Aus dem Russischen von Volker Weichsel, Berlin
Dieser Lagebericht stützt sich auf die vergleichende Auswertung Dutzender Quellen zu jedem der dargestellten Ereignisse. Einer der Ausgangspunkte sind die Meldungen der ukrainischen sowie der russländischen Nachrichtenagenturen UNIAN und RIA. Beide aggregieren die offiziellen (Generalstab, Verteidigungsministerium, etc.) und halboffiziellen Meldungen (kämpfende Einheiten beider Seiten, ukrainische Stadtverwaltungen, etc.) der beiden Kriegsparteien. Der Vergleich ergibt sowohl übereinstimmende als auch widersprüchliche Meldungen und Darstellungen.
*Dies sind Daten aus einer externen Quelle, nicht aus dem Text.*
(** * Typed iteration and pagination layer of the ORM package

    A shallow embedding of [orm/iterator.go]: the [Iterator] interface, the
    provided iterators ([NewSingleValueIterator], [NewInvalidIterator],
    [LimitedIterator]) and the retrieval operations built on top of them
    ([Paginate], [ReadAll], [assertDest]).

    Go values are embedded as follows.
    - A byte slice is [option (list byte)]: [None] is the nil slice and
      [Some l] a non-nil slice, so that [val == nil] and [len(key) != 0]
      remain different tests.
    - [uint64] and [int] are [Z] with the wrap-around written out.
    - An interface value that may be nil is an [option].
    - A method mutating its receiver returns the new receiver. *)

From Stdlib Require Import ZArith List Bool String Lia Permutation.
Import ListNotations.
Open Scope Z_scope.

Set Implicit Arguments.

(** ** Go slices *)

Definition slice (A : Type) : Type := option (list A).

Definition len {A : Type} (s : slice A) : Z :=
  match s with
  | None => 0
  | Some l => Z.of_nat (List.length l)
  end.

Definition is_nil {A : Type} (s : slice A) : bool :=
  match s with
  | None => true
  | Some _ => false
  end.

(** [append(s, x)]: appending to the nil slice allocates. *)
Definition append {A : Type} (s : slice A) (x : A) : slice A :=
  match s with
  | None => Some [x]
  | Some l => Some (l ++ [x])
  end.

Definition elems {A : Type} (s : slice A) : list A :=
  match s with
  | None => []
  | Some l => l
  end.

Definition bytes : Type := slice Byte.byte.

(** [type RowID []byte] *)
Definition RowID : Type := bytes.

(** ** Machine integers *)

Definition wrap_uint64 (z : Z) : Z := z mod 2 ^ 64.

Definition wrap_int (z : Z) : Z := (z + 2 ^ 63) mod 2 ^ 64 - 2 ^ 63.

(** ** Errors *)

(** Modelled from the spec: the registered errors [ErrArgument],
    [ErrIteratorDone] and [ErrIteratorInvalid] are declared in a file of the
    package that is not part of the sources at hand; section 7 of the
    specification gives the taxonomy.  They are distinct sentinels compared
    by identity. *)
Inductive sentinel : Type :=
| ErrArgument
| ErrIteratorDone
| ErrIteratorInvalid.

Definition sentinel_eqb (a b : sentinel) : bool :=
  match a, b with
  | ErrArgument, ErrArgument => true
  | ErrIteratorDone, ErrIteratorDone => true
  | ErrIteratorInvalid, ErrIteratorInvalid => true
  | _, _ => false
  end.
Lemma browser_session_when_chrome_starts :
  (fun _ : nat => true) O = true
  /\ history (snd (session_browser (fun _ => true) web_down))
     = [Launched;
        Visited "https://www.flipkart.com/casio-ga-2100-1a1dr-g-shock-black-dial-resin-strap-analog-digital-watch-men/p/itm734eb8e33cc5b";
        Visited "https://www.myntra.com/watches/casio/casio-men-g-shock-ga-2100-1a1dr-black-analog-digital-dial-black-resin-strap-watch-g987/10761810/buy";
        Visited "https://luxury.tatacliq.com/casio-g-shock-ga-2100-1a1dr-black-analog-digital-dial-black-resin-strap-mens-watch-g987/p-mp000000016123909";
        Visited "https://www.ajio.com/casio-ga-2100-1a1dr-analog-digital-watch-with-resin-strap/p/460813061_black";
        Quitted].
Proof.
  split; [reflexivity|].
  exact (proj2 (browser_is_launched_once_and_quit (fun _ => true) web_down
                  eq_refl)).
Defined.

Lemma failing_fold chrome w sites :
  (forall n, chrome n = false) ->
  forall acc n ev,
  fold_left (Browser.check_site chrome w) sites
    (acc, {| driver := false; attempts := n; events := ev |})
  = (fold_left (PriceTracker.check_site w)
       (filter (fun e => negb (uses_browser e)) sites) acc,
     {| driver := false;
        attempts := (List.length (filter uses_browser sites) + n)%nat;
        events := repeat LaunchFailed
                    (List.length (filter uses_browser sites)) ++ ev |}).
Proof.
  intro Hc. induction sites as [|[name cfg] sites IH]; intros acc n ev;
    [reflexivity|].
  assert (U : uses_browser (name, cfg)
              = negb (String.eqb (method cfg) "static")) by reflexivity.
  cbn [fold_left filter]. rewrite !U.
  destruct (String.eqb (method cfg) "static") eqn:E; cbn [negb].
  - rewrite (browser_check_static chrome w acc _ name cfg E).
    cbn [fold_left]. apply IH.
  - rewrite (browser_check_no_launch chrome w acc n ev name cfg E (Hc n)).
    rewrite IH. cbn [List.length repeat]. f_equal. f_equal.
    + lia.
    + change (LaunchFailed :: ev) with ([LaunchFailed] ++ ev).
      now rewrite app_assoc, <- repeat_cons.
Qed.

(** X18.  When the browser never starts, the session still collects the
    static sites, as the plain loop does on them alone; every dynamic
    site is a miss after one failed launch of its own, no page is
    visited and nothing is quit. *)
Theorem session_without_browser chrome w :
  (forall n, chrome n = false) ->
  fst (session_browser chrome w)
  = PriceTracker.get_prices_of
      (filter (fun e => negb (uses_browser e)) WATCH_SITES) w
  /\ history (snd (session_browser chrome w))
     = repeat LaunchFailed (List.length (filter uses_browser WATCH_SITES))
  /\ driver (snd (session_browser chrome w)) = false.
Proof.
  intro Hc. unfold session_browser, Browser.get_prices_of, fresh.
  pose proof (failing_fold chrome w WATCH_SITES Hc [] O []) as F.
  unfold PyDict.dict in *. rewrite F. clear F.
  cbn [fst snd]. unfold cleanup, history. cbn [driver events].
  split; [reflexivity|]. split; [|reflexivity].
  rewrite app_nil_r. apply rev_repeat.
Qed.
Zur kontrastierenden Prüfung ukrainischer Meldungen werden auch die wichtigsten russländischen Telegram- und Livejournal-Kanäle herangezogen, in denen die Ereignisse dieses Kriegs dargestellt und kommentiert werden, darunter die des Kriegsberichterstatters der Komsomol’skaja Pravda Aleksandr Koc (https://t.me/sashakots) sowie des Novorossija-Bloggers „Colonel Cassad“ (Boris Rožin, https://colonelcassad.livejournal.com/) sowie des Beobachters Igor’ Girkin Strelkov (https://t.me/strelkovii).
Wichtige Quellen sind auch die Berichte, Reportagen und Analysen von Meduza und Novaja Gazeta Europe. Ebenfalls berücksichtigt werden die täglichen Analysen des Institute for the Study of War (www.understandingwar.org), das auf ähnliche Quellen zurückgreift.
Die Vielzahl der abzugleichenden Quellen wäre ohne Hilfe nicht zu bewältigen. Dem Autor arbeiten drei Beobachter des Kriegsgeschehens zu, die für Beratung in militärtechnischen Fragen, Faktencheck und Sichtung russisch- und ukrainischsprachiger Publikationen aus dem liberalen Spektrum zuständig sind und dem Autor Hinweise auf Primärquellen zusenden.
Die jahrelange wissenschaftliche Arbeit zu den ukrainischen Regionen sowie zahlreiche Reisen in das heutige Kriegsgebiet erlauben dem Autor, auf der Basis von Erfahrungen und Ortskenntnissen den Wahrheitsgehalt und die Relevanz von Meldungen in den sozialen Medien einzuschätzen.